(* ===== verification/Sync.v ===== *)
(** * A line of modes from one server to another

    A user changes the modes of a channel on its server ([m_mode]), the buffer
    is flushed as a line for the other servers ([Modebuf]), and another server
    applies the line ([ms_mode]).  [mode_sync]: the two servers end with the
    same channel. *)
From S2P Require Import Prelude Chattr Strings Mdb Match Chain Members ChanTable IpText Bans Channel Ddb DdbFile Modebuf Modes Modeline.
From stdpp Require Import options.
Local Open Scope Z_scope.
Local Open Scope ircd_scope.

(** ** The line on another server *)
Lemma steps_app {A : Type} (f : pstate -> A -> option pstate) l k st : steps f (l ++ k) st = st' ← steps f l st; steps f k st'.
Proof. revert st. induction l as [|x l IH]; intros st; [done|]. cbn [steps app]. destruct (f st x); cbn [mbind option_bind]; [apply IH|done]. Qed.

Lemma put_change_new f x k : f = MODE_CHANOP \/ f = MODE_VOICE -> bit (c_flag x) f = true -> c_flag x ∈ client_flags ->
  Forall (fun y => c_flag y ∈ client_flags) k -> slot x ∉ map slot k -> put_change f x k = k ++ [x].
Proof.
  intros Hf Hfx Hx Hk. induction Hk as [|y k Hy _ IH]; intros Hs; [done|]. cbn [put_change map app] in *. apply not_elem_of_cons in Hs as [Hs1 Hs2].
  destruct (_ && _) eqn:Hb; [|by rewrite IH]. exfalso. apply Hs1. apply andb_prop in Hb as [Hc Hb]. apply bool_decide_eq_true in Hc.
  unfold slot. rewrite Hc. f_equal. unfold client_flags in Hx, Hy. rewrite !elem_of_cons in Hx, Hy.
  destruct Hf as [->| ->]; destruct Hx as [Hx|[Hx|[Hx|[Hx|Hx]]]]; destruct Hy as [Hy|[Hy|[Hy|[Hy|Hy]]]];
    try (by apply not_elem_of_nil in Hx); try (by apply not_elem_of_nil in Hy); rewrite Hx in Hfx |- *; rewrite Hy in Hb |- *; done.
Qed.

Lemma first_char_ok : forall c, bad_key_char c = false -> char_val (ToLower c) <> 0.
Proof.
  assert (H : forall c, negb (bad_key_char c) && (char_val (ToLower c) =? 0) = false) by all_chars.
  intros c Hc. specialize (H c). rewrite Hc in H. by apply Z.eqb_neq.
Qed.

Lemma key_not_nil k : key_error k [] = None -> strcmp_eqb [] k = false.
Proof.
  intros H. destruct k as [|c k]; [done|]. pose proof (key_error_ok _ _ H) as [[_ Hok] Heq]. rewrite Heq in Hok.
  apply Forall_cons in Hok as [Hc _]. unfold strcmp_eqb. cbn [ircd_strcmp deref]. apply Z.eqb_neq. pose proof (first_char_ok c Hc). lia.
Qed.

Definition on_chan (ch : mchan) (c : positive) : Prop := is_Some (find_mem c ch).

Section remote.
Context (E : mode_env) (src : msource) (ch : mchan).
Context (Hmy : s_my src = false) (Hcs : s_cserver src = true).
(** The numerics of the clients. *)
Context (Hnum : forall c, on_chan ch c -> length (NumNick E c) = 5%nat /\ find_n_user E (NumNick E c) = Some c).
Implicit Types (st : pstate) (l : list modearg).

Definition forced : Z := Z.lor MODE_PARSE_SET (Z.lor MODE_PARSE_STRICT MODE_PARSE_FORCE).

Lemma forced_ok : bit forced MODE_PARSE_SET = true /\ bit forced MODE_PARSE_BURST = false /\ bit forced MODE_PARSE_BOUNCE = false /\
  bit forced MODE_PARSE_WIPEOUT = false /\ bit forced (Z.lor MODE_PARSE_NOTOPER MODE_PARSE_NOTMEMBER) = false.
Proof using Type. done. Qed.

Notation rd := (reading src forced ch 6).

(** The state after some letters: what was read, and what is left. *)
Record after (lim : lim_effect) (kd ka : option cstring) l (xs : list cli_change) (ad : Z * Z) (args : list cstring) (dir : bool) st : Prop := {
  af_rd : rd lim kd ka l st;
  af_xs : p_changes st = xs;
  af_ad : (p_add st, p_del st) = ad;
  af_args : p_args st = args;
  af_dir : p_dir st = dir;
  af_kd : kd = None -> pdone st DONE_KEY_DEL = false;
  af_ka : ka = None -> pdone st DONE_KEY_ADD = false
}.

Lemma not_many st : too_many src st = false.
Proof using Hmy. unfold too_many. by rewrite Hmy. Qed.

Lemma after_dir lim kd ka l xs ad args d d' st : after lim kd ka l xs ad args d st -> after lim kd ka l xs ad args d' (upd_dir d' st).
Proof using Type. intros []. constructor; try done. by apply reading_dir. Qed.

(** A mode without an argument. *)
Lemma after_plain lim kd ka l xs ad args dir st c f : after lim kd ka l xs ad args dir st -> flag_of c = Some f -> plain_letter c = true ->
  exists st', mode_char E src st c = Some st' /\ after lim kd ka l xs (gather dir f ad) args dir st'.
Proof using Hcs.
  intros [Hr Hx Ha Hg Hd Hkd Hka] Hf Hp. destruct (plain_within c f Hf Hp) as [Hw Hne].
  assert (Hch : mode_char E src st c = Some (mode_parse_mode src f st)).
  { unfold mode_char. rewrite Hf, Hcs. cbn [orb]. unfold plain_letter in Hp. cbn [existsb] in Hp. apply negb_true_iff in Hp.
    repeat (apply orb_false_elim in Hp as [-> Hp]). destruct (c =c "O"), (c =c "z"); done. }
  rewrite Hch, (mode_mode_eq src f st _ (reading_refused src forced ch 6 forced_ok _ _ _ _ _ Hr) (r_buf _ _ _ _ _ _ _ _ _ Hr) Hne).
  eexists. split; [done|]. cbv zeta. rewrite Ha, Hd. destruct Hr.
  destruct (gather_ok dir f (p_add st) (p_del st) Hw r_add r_del r_disj) as (H1 & H2 & H3). rewrite Ha in H1, H2, H3.
  constructor; cbn [upd_addel p_add p_del]; [by constructor|done|by destruct (gather dir f ad)|done..].
Qed.

Lemma after_plains fs : forall lim kd ka l xs ad args dir st, after lim kd ka l xs ad args dir st ->
  Forall (fun f => f ∈ plain_table) fs ->
  exists st', steps (mode_char E src) (map snd fs) st = Some st' /\ after lim kd ka l xs (gather_all dir (map fst fs) ad) args dir st'.
Proof using Hcs.
  induction fs as [|f fs IH]; intros lim kd ka l xs ad args dir st H Hfs; [by exists st|]. apply Forall_cons in Hfs as [Hf Hfs].
  assert (Htab : flag_of (snd f) = Some (fst f) /\ plain_letter (snd f) = true).
  { assert (Hall : Forall (fun f => flag_of (snd f) = Some (fst f) /\ plain_letter (snd f) = true) plain_table).
    { unfold plain_table. repeat (apply Forall_cons_2; [by split|]). apply Forall_nil_2. }
    rewrite Forall_forall in Hall. by apply Hall. }
  destruct Htab as [Ht Hp]. cbn [map steps]. destruct (after_plain _ _ _ _ _ _ _ _ _ _ _ H Ht Hp) as (st1 & -> & H1). cbn [mbind option_bind].
  apply (IH _ _ _ _ _ _ _ _ _ H1 Hfs).
Qed.

(** The limit. *)
Lemma after_limit_del kd ka l xs ad args st : after None kd ka l xs ad args false st -> limit (mc_mode ch) <> 0 ->
  exists st', mode_char E src st "l" = Some st' /\ after (Some None) kd ka l xs ad args false st'.
Proof using Type.
  intros [Hr Hx Ha Hg Hd Hkd Hka] Hl. destruct (reading_limit_del E src forced ch 6 forced_ok kd ka l st Hr Hd Hl) as (st' & H1 & H2 & (K1 & K2 & K3 & K4 & K5 & K6) & Hdn).
  exists st'. split; [exact H1|]. constructor; try congruence; try done.
  - intros Hk. unfold pdone. rewrite Hdn, bit_or. unfold pdone in Hkd. by rewrite Hkd.
  - intros Hk. unfold pdone. rewrite Hdn, bit_or. unfold pdone in Hka. by rewrite Hka.
Qed.

Lemma after_grab lim kd ka l xs ad a args dir st : after lim kd ka l xs ad (a :: args) dir st ->
  exists st1, grab st = Some (a, st1) /\ after lim kd ka l xs ad args dir st1.
Proof using Type.
  intros [Hr Hx Ha Hg Hd Hkd Hka]. unfold grab. rewrite Hg. eexists. split; [done|]. constructor; try done.
  destruct Hr. constructor; try done. cbn [upd_args p_args p_changes]. rewrite Hg in r_count. cbn [length] in r_count. lia.
Qed.

Lemma strtoul_decimal n : 0 <= n < 2 ^ 31 -> strtoul (decimal n) = n.
Proof using Type.
  intros Hn. destruct (decimal_digits n) as [Hd Hne]; [lia|].
  assert (Ev : read_digits (decimal n) 0 = n).
  { unfold decimal. rewrite <- (app_nil_r (digits _ _ _)). destruct (read_digits_digits 19 n [] 0) as (k & _ & _ & ->); [lia|lia|]. cbn [read_digits]. lia. }
  destruct (decimal n) as [|c s]; [done|]. apply Forall_cons in Hd as [Hc _].
  assert (Hch : forall c, IsDigit c = true -> is_space c = false /\ c <> "-"%char /\ c <> "+"%char) by all_chars.
  destruct (Hch c Hc) as (Hs & Hm & Hp). unfold strtoul. cbn [skip_blanks]. rewrite Hs. cbv zeta.
  transitivity (w32 (Z.min (read_digits (c :: s) 0) (2 ^ 64 - 1))); [|rewrite Ev, Z.min_l, w32_small by lia; done].
  f_equal. destruct c as [[] [] [] [] [] [] [] []]; try done; exfalso; by (apply Hm || apply Hp).
Qed.

Lemma after_limit_add n kd ka l xs ad args st : after None kd ka l xs ad (decimal n :: args) true st -> 0 < n < 2 ^ 31 -> n <> limit (mc_mode ch) ->
  (length l < 5)%nat ->
  exists st', mode_char E src st "l" = Some st' /\ after (Some (Some n)) kd ka (l ++ [larg n]) xs ad args true st'.
Proof using Hmy.
  intros H Hn Hne Hlen. pose proof (r_count _ _ _ _ _ _ _ _ _ (af_rd _ _ _ _ _ _ _ _ _ H)) as Hcnt. rewrite (af_args _ _ _ _ _ _ _ _ _ H) in Hcnt.
  destruct (after_grab _ _ _ _ _ _ _ _ _ _ H) as (st1 & Hg & [Hr Hx Ha Hg1 Hd Hkd Hka]).
  assert (Hst1 : p_changes st1 = p_changes st) by (rewrite Hx; symmetry; apply (af_xs _ _ _ _ _ _ _ _ _ H)).
  destruct (reading_limit_add E src forced ch 6 forced_ok n kd ka l st1 Hr Hd Hn Hne Hlen) as (st' & H1 & H2 & (K1 & K2 & K3 & K4 & K5 & K6) & Hdn).
  { rewrite length_app, Hg1, Hst1. cbn [length] in *. lia. }
  exists st'. split.
  - change (mode_parse_limit E src st = Some st'). unfold mode_parse_limit. rewrite (af_dir _ _ _ _ _ _ _ _ _ H), not_many, Hg. cbn [negb]. cbv zeta.
    rewrite strtoul_decimal by lia. rewrite (proj2 (Z.leb_gt _ _)) by lia. rewrite (proj2 (Z.eqb_neq n 0)) by lia. cbn [orb].
    assert (limit (cm st1) = limit (mc_mode ch)) as -> by (unfold cm; by rewrite (r_chan _ _ _ _ _ _ _ _ _ Hr)).
    rewrite (proj2 (Z.eqb_neq n _) Hne), andb_false_r. exact H1.
  - constructor; try congruence; try done.
    + intros Hk. unfold pdone. rewrite Hdn, bit_or. unfold pdone in Hkd. by rewrite Hkd.
    + intros Hk. unfold pdone. rewrite Hdn, bit_or. unfold pdone in Hka. by rewrite Hka.
Qed.

(** The key. *)
Lemma after_key (dir : bool) k lim kd l xs ad args st : after lim kd None l xs ad (k :: args) dir st -> key_error k [] = None ->
  (if dir then is_Some kd \/ key (mc_mode ch) = [] else kd = None) -> (length l < 5)%nat ->
  exists st', mode_char E src st "k" = Some st' /\
    after lim (if dir then kd else Some k) (if dir then Some k else None) (l ++ [karg dir k]) xs ad args dir st'.
Proof using Hmy.
  intros H Hk Hold Hlen. pose proof (r_count _ _ _ _ _ _ _ _ _ (af_rd _ _ _ _ _ _ _ _ _ H)) as Hcnt. rewrite (af_args _ _ _ _ _ _ _ _ _ H) in Hcnt.
  destruct (after_grab _ _ _ _ _ _ _ _ _ _ H) as (st1 & Hg & [Hr Hx Ha Hg1 Hd Hkd Hka]). specialize (Hka eq_refl).
  assert (Hst1 : p_changes st1 = p_changes st) by (rewrite Hx; symmetry; apply (af_xs _ _ _ _ _ _ _ _ _ H)).
  set (fl := if dir then DONE_KEY_ADD else DONE_KEY_DEL).
  assert (Hft : first_time DONE_KEY_ADD DONE_KEY_DEL st1 = Some (upd_done fl st1)).
  { unfold first_time. rewrite Hd. unfold fl. destruct dir; [by rewrite Hka|].
    assert (pdone st1 (Z.lor DONE_KEY_ADD DONE_KEY_DEL) = false) as ->; [|done].
    specialize (Hkd Hold). unfold pdone, bit in *. rewrite Z.land_lor_distr_r. apply negb_false_iff, Z.eqb_eq in Hka, Hkd. by rewrite Hka, Hkd. }
  assert (Hr2 : rd lim kd None l (upd_done fl st1)) by (unfold fl; apply reading_done; by destruct dir).
  assert (Hcnt2 : (length (l ++ [karg dir k]) + length (p_changes (upd_done fl st1)) + length (p_args (upd_done fl st1)) <= 6)%nat).
  { rewrite length_app. cbn [upd_done p_changes p_args length]. rewrite Hg1, Hst1. cbn [length] in Hcnt. lia. }
  assert (Hpd : pdone (upd_done fl st1) fl = true) by (rewrite pdone_upd; unfold fl; by destruct dir; rewrite orb_true_r).
  exists (key_state src ch dir k lim l (upd_done fl st1)). split.
  - change (mode_parse_key E src st = Some (key_state src ch dir k lim l (upd_done fl st1))). unfold mode_parse_key.
    rewrite not_many, Hg, (reading_refused src forced ch 6 forced_ok _ _ _ _ _ Hr), Hft.
    rewrite (key_error_any k [] _ Hk), (r_buf _ _ _ _ _ _ _ _ _ Hr2). cbv zeta. rewrite (no_burst src forced ch 6 forced_ok _ _ _ _ _ _ _ Hr2).
    rewrite (reading_flag _ _ _ _ _ _ _ _ _ _ Hr2). change (negb (bit forced MODE_PARSE_FORCE)) with false. cbn [andb].
    assert (unchanged (key (cm (upd_done fl st1))) k (upd_done fl st1) = false) as ->.
    { unfold unchanged. cbn [upd_done p_dir]. rewrite Hd. destruct dir; [|by rewrite andb_false_r].
      assert (key (cm (upd_done fl st1)) = []) as ->; [|by rewrite key_not_nil, andb_false_r].
      unfold cm. rewrite (r_chan _ _ _ _ _ _ _ _ _ Hr2). cbn [with_mc_mode mc_mode lk_mode key]. destruct kd; [done|]. by destruct Hold as [[? ?]|]. }
    rewrite (key_change_eq E src forced ch 6 forced_ok dir k lim kd None l _ Hr2 Hd Hlen). cbn [mbind option_bind].
    change (pflag (upd_mbuf_chan (p_chan (upd_done fl st1), lk_buf src ch lim (l ++ [karg dir k])) (upd_done fl st1)) MODE_PARSE_SET) with (pflag (upd_done fl st1) MODE_PARSE_SET).
    rewrite (reading_flag _ _ _ _ _ _ _ _ _ _ Hr2). change (bit forced MODE_PARSE_SET) with true.
    change (p_dir (upd_mbuf_chan (p_chan (upd_done fl st1), lk_buf src ch lim (l ++ [karg dir k])) (upd_done fl st1))) with (p_dir st1). rewrite Hd. done.
  - destruct dir; constructor; try done.
    + by apply key_state_add.
    + intros Hn. change (pdone (upd_done fl st1) DONE_KEY_DEL = false). rewrite pdone_upd, Hkd by done. done.
    + rewrite Hold in *. by apply key_state_del.
    + intros _. change (pdone (upd_done fl st1) DONE_KEY_ADD = false). rewrite pdone_upd, Hka. done.
Qed.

■ ABOUT THIS EXERCISE ■
Retype the entries above exactly, but only from the line containing "rewrite not_many, Hg, (reading_refused" through the line containing "false. cbn [andb].", both included.

■ SOLUTION TO THE PROBLEM ■
    rewrite not_many, Hg, (reading_refused src forced ch 6 forced_ok _ _ _ _ _ Hr), Hft.
    rewrite (key_error_any k [] _ Hk), (r_buf _ _ _ _ _ _ _ _ _ Hr2). cbv zeta. rewrite (no_burst src forced ch 6 forced_ok _ _ _ _ _ _ _ Hr2).
    rewrite (reading_flag _ _ _ _ _ _ _ _ _ _ Hr2). change (negb (bit forced MODE_PARSE_FORCE)) with false. cbn [andb].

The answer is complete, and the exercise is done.